(Dataset entries)
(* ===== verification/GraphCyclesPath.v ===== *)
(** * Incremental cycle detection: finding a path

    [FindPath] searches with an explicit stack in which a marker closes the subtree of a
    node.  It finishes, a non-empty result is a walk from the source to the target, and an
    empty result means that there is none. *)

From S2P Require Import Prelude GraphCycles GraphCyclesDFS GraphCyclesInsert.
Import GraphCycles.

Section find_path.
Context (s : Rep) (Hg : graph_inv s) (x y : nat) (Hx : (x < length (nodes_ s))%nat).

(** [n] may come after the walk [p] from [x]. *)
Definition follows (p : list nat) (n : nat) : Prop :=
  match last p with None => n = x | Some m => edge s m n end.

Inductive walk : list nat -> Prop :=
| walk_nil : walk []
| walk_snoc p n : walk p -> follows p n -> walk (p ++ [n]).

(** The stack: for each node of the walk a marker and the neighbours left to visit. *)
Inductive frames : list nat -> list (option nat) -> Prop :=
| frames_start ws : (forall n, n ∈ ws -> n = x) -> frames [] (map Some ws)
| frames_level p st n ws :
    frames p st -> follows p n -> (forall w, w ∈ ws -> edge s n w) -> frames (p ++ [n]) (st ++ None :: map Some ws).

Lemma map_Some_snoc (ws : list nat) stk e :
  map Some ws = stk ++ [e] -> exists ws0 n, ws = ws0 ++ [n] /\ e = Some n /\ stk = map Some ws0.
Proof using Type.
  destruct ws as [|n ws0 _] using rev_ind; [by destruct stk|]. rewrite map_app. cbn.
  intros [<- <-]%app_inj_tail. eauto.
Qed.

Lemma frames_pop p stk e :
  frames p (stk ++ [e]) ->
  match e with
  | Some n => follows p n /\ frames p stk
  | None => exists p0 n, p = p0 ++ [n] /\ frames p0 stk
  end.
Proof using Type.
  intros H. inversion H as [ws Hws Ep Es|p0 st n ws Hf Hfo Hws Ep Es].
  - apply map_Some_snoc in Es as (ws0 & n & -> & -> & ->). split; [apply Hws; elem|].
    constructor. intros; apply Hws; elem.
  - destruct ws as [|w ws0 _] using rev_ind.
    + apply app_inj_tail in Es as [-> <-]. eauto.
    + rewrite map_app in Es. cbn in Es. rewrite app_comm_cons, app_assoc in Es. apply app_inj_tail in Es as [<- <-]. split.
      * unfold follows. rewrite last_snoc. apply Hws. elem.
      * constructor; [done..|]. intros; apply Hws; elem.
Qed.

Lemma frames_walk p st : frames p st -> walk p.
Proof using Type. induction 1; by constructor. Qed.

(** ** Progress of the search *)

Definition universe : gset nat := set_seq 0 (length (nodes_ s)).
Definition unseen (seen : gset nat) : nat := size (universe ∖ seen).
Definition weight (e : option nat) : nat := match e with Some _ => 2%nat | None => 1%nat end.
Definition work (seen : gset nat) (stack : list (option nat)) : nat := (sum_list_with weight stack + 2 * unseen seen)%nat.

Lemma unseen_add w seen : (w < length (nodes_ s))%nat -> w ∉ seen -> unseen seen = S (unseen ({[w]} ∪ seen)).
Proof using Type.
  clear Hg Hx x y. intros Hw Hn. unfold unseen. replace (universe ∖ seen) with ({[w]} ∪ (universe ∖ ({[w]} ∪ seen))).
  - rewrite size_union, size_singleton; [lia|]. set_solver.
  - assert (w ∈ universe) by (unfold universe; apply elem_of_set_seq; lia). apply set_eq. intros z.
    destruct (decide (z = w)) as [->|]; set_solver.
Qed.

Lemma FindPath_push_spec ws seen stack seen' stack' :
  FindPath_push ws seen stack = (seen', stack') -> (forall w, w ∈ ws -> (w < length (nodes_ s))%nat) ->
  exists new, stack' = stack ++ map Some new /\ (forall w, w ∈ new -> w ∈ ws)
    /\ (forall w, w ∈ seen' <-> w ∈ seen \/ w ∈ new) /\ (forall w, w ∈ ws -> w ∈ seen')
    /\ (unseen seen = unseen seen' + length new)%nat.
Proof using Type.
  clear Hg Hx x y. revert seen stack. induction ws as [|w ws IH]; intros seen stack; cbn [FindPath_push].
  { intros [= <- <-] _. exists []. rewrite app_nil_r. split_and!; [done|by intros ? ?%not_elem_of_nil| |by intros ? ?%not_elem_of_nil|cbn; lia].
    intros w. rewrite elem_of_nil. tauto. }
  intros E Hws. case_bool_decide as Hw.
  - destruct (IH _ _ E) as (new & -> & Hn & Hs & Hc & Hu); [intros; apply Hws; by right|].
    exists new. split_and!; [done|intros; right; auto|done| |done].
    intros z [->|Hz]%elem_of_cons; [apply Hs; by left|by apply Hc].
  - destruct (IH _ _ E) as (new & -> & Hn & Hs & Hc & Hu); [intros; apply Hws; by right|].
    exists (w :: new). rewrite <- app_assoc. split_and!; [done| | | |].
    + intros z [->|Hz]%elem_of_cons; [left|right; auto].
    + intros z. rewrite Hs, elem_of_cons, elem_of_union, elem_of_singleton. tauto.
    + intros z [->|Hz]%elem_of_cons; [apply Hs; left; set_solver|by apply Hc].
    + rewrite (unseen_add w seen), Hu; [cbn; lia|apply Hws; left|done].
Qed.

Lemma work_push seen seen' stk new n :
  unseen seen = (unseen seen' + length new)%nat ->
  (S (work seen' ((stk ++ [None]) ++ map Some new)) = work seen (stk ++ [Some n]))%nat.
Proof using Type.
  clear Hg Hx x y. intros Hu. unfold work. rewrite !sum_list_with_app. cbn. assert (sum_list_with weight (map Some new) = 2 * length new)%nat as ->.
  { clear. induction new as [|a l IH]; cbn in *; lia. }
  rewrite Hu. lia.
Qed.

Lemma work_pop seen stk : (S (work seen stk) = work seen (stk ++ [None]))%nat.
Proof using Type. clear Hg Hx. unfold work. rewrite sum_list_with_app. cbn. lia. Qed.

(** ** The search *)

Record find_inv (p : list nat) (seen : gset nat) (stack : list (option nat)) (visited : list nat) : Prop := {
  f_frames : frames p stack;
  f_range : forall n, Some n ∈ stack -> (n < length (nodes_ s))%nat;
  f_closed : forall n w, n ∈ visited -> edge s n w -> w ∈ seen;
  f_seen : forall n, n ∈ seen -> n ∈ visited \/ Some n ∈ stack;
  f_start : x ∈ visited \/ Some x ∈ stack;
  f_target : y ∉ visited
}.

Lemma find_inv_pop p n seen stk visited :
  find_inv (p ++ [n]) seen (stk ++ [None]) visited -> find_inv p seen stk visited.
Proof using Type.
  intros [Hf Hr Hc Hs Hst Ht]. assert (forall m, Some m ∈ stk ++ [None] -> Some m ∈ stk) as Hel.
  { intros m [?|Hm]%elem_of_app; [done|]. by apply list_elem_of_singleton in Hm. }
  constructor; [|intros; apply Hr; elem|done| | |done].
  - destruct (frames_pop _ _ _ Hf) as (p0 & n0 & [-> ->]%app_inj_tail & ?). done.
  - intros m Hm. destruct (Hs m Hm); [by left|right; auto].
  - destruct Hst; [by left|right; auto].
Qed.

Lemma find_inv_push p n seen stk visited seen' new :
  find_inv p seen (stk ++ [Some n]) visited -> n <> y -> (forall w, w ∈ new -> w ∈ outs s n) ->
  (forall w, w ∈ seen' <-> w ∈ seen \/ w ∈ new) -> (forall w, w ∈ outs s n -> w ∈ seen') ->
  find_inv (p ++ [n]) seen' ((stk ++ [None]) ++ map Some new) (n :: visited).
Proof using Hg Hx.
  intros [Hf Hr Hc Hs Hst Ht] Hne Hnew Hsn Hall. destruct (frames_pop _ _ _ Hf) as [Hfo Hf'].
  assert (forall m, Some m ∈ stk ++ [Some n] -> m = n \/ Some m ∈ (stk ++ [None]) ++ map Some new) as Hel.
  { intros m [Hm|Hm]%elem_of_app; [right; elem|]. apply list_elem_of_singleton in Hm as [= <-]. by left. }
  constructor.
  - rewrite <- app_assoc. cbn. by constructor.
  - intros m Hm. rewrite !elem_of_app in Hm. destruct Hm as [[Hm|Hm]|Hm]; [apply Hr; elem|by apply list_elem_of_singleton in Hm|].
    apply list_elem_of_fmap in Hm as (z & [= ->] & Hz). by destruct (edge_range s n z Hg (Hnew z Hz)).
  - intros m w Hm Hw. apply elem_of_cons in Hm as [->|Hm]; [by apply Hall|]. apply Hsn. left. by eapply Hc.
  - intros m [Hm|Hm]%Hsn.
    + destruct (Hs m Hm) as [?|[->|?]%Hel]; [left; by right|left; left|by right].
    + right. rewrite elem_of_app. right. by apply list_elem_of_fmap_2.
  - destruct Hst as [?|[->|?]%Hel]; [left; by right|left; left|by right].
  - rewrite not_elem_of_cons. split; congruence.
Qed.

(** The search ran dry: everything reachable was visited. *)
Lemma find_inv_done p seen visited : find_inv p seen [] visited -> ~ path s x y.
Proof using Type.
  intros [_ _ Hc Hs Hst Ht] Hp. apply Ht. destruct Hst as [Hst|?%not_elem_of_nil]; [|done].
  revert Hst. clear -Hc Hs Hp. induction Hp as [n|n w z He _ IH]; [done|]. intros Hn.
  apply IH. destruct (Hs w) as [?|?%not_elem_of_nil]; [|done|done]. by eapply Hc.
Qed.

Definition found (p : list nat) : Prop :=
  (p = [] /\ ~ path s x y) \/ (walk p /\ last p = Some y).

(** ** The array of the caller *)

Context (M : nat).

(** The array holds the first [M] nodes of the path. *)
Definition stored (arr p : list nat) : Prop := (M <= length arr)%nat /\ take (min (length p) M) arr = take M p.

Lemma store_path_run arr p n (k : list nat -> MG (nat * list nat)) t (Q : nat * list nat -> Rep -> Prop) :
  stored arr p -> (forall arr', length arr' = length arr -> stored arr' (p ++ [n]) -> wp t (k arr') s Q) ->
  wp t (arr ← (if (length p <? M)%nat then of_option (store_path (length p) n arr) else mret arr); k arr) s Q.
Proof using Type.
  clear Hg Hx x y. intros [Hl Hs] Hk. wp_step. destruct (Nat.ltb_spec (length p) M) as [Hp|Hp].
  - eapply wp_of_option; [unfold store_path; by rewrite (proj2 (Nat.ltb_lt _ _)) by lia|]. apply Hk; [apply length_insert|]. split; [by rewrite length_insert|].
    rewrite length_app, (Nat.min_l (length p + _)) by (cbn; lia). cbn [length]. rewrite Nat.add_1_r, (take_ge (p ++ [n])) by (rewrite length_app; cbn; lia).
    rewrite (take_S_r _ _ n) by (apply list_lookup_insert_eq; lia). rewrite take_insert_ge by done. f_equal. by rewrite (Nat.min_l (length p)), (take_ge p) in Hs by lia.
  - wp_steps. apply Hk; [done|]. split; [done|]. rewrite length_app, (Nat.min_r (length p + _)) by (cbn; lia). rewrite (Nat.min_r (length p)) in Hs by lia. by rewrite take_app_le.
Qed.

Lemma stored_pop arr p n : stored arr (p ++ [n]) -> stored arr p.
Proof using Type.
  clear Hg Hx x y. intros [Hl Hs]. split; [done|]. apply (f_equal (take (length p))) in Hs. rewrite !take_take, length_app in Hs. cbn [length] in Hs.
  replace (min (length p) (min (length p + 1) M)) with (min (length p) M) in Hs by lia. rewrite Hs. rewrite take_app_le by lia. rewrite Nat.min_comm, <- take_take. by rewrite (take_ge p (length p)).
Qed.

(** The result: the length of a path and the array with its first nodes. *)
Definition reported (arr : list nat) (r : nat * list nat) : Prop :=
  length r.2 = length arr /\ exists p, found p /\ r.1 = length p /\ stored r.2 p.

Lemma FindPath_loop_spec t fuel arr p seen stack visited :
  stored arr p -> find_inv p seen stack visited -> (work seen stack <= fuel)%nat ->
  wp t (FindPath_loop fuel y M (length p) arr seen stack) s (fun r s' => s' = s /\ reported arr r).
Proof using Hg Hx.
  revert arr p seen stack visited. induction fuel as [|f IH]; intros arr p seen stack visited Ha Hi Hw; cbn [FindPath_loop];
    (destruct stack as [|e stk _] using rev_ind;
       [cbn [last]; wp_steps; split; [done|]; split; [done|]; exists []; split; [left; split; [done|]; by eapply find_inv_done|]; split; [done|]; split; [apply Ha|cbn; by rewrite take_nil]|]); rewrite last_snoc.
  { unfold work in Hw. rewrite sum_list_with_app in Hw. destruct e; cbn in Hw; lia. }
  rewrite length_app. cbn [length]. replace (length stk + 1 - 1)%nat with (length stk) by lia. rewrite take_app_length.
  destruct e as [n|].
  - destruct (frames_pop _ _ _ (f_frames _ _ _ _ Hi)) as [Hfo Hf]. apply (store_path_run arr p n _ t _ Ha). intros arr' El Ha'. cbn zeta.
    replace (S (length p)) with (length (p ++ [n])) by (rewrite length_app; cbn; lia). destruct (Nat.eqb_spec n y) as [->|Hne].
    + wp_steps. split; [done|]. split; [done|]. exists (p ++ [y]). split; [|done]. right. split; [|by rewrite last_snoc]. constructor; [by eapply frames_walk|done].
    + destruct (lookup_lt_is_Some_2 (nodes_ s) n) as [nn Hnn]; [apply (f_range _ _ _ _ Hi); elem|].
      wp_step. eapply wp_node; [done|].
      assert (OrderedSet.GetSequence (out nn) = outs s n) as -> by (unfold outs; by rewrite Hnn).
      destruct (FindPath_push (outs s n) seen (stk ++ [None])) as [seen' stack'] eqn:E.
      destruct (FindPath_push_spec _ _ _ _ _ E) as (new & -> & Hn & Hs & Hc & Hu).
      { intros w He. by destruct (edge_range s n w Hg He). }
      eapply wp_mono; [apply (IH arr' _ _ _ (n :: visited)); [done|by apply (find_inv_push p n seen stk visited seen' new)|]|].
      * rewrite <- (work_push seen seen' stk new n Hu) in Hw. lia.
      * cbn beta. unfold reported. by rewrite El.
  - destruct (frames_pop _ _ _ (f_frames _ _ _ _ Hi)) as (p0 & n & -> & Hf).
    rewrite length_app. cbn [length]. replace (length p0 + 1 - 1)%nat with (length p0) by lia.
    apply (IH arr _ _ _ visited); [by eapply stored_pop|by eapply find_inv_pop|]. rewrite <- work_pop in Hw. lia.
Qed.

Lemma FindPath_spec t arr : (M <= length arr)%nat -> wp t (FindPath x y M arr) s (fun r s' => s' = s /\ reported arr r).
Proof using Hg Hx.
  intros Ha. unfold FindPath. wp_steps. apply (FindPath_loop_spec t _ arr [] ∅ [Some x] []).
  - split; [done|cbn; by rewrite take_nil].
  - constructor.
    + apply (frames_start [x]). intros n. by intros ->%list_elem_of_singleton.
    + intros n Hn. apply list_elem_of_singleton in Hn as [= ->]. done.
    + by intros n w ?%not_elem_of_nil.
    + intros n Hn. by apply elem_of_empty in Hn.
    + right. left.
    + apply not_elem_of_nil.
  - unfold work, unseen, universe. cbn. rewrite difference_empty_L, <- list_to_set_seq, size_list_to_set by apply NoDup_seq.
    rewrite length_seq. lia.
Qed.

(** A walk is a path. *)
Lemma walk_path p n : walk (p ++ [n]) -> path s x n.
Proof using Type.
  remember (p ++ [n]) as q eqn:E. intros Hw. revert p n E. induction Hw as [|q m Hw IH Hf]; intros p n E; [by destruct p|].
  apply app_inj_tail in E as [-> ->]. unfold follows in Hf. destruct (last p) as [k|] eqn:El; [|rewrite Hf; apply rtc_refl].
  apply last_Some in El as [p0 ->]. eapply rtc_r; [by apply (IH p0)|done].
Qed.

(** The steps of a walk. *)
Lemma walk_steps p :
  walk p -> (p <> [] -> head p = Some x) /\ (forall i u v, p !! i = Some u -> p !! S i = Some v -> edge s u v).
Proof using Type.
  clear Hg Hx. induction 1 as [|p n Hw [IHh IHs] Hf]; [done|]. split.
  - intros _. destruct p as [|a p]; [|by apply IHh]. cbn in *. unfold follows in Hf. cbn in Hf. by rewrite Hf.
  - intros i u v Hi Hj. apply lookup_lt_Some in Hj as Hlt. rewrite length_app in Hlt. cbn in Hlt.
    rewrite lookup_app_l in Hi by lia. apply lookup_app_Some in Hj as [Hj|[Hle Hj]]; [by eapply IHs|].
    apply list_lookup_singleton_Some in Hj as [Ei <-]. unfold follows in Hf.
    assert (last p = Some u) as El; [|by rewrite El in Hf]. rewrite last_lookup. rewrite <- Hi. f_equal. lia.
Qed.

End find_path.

# What the task asks
In the data above, start at the line that has "ws -> w ∈ seen')", stop after the line that has "Lemma work_push seen", and print every line in between exactly as it stands.

# Result of this exercise
    /\ (forall w, w ∈ seen' <-> w ∈ seen \/ w ∈ new) /\ (forall w, w ∈ ws -> w ∈ seen')
    /\ (unseen seen = unseen seen' + length new)%nat.
Proof using Type.
  clear Hg Hx x y. revert seen stack. induction ws as [|w ws IH]; intros seen stack; cbn [FindPath_push].
  { intros [= <- <-] _. exists []. rewrite app_nil_r. split_and!; [done|by intros ? ?%not_elem_of_nil| |by intros ? ?%not_elem_of_nil|cbn; lia].
    intros w. rewrite elem_of_nil. tauto. }
  intros E Hws. case_bool_decide as Hw.
  - destruct (IH _ _ E) as (new & -> & Hn & Hs & Hc & Hu); [intros; apply Hws; by right|].
    exists new. split_and!; [done|intros; right; auto|done| |done].
    intros z [->|Hz]%elem_of_cons; [apply Hs; by left|by apply Hc].
  - destruct (IH _ _ E) as (new & -> & Hn & Hs & Hc & Hu); [intros; apply Hws; by right|].
    exists (w :: new). rewrite <- app_assoc. split_and!; [done| | | |].
    + intros z [->|Hz]%elem_of_cons; [left|right; auto].
    + intros z. rewrite Hs, elem_of_cons, elem_of_union, elem_of_singleton. tauto.
    + intros z [->|Hz]%elem_of_cons; [apply Hs; left; set_solver|by apply Hc].
    + rewrite (unseen_add w seen), Hu; [cbn; lia|apply Hws; left|done].
Qed.

Lemma work_push seen seen' stk new n :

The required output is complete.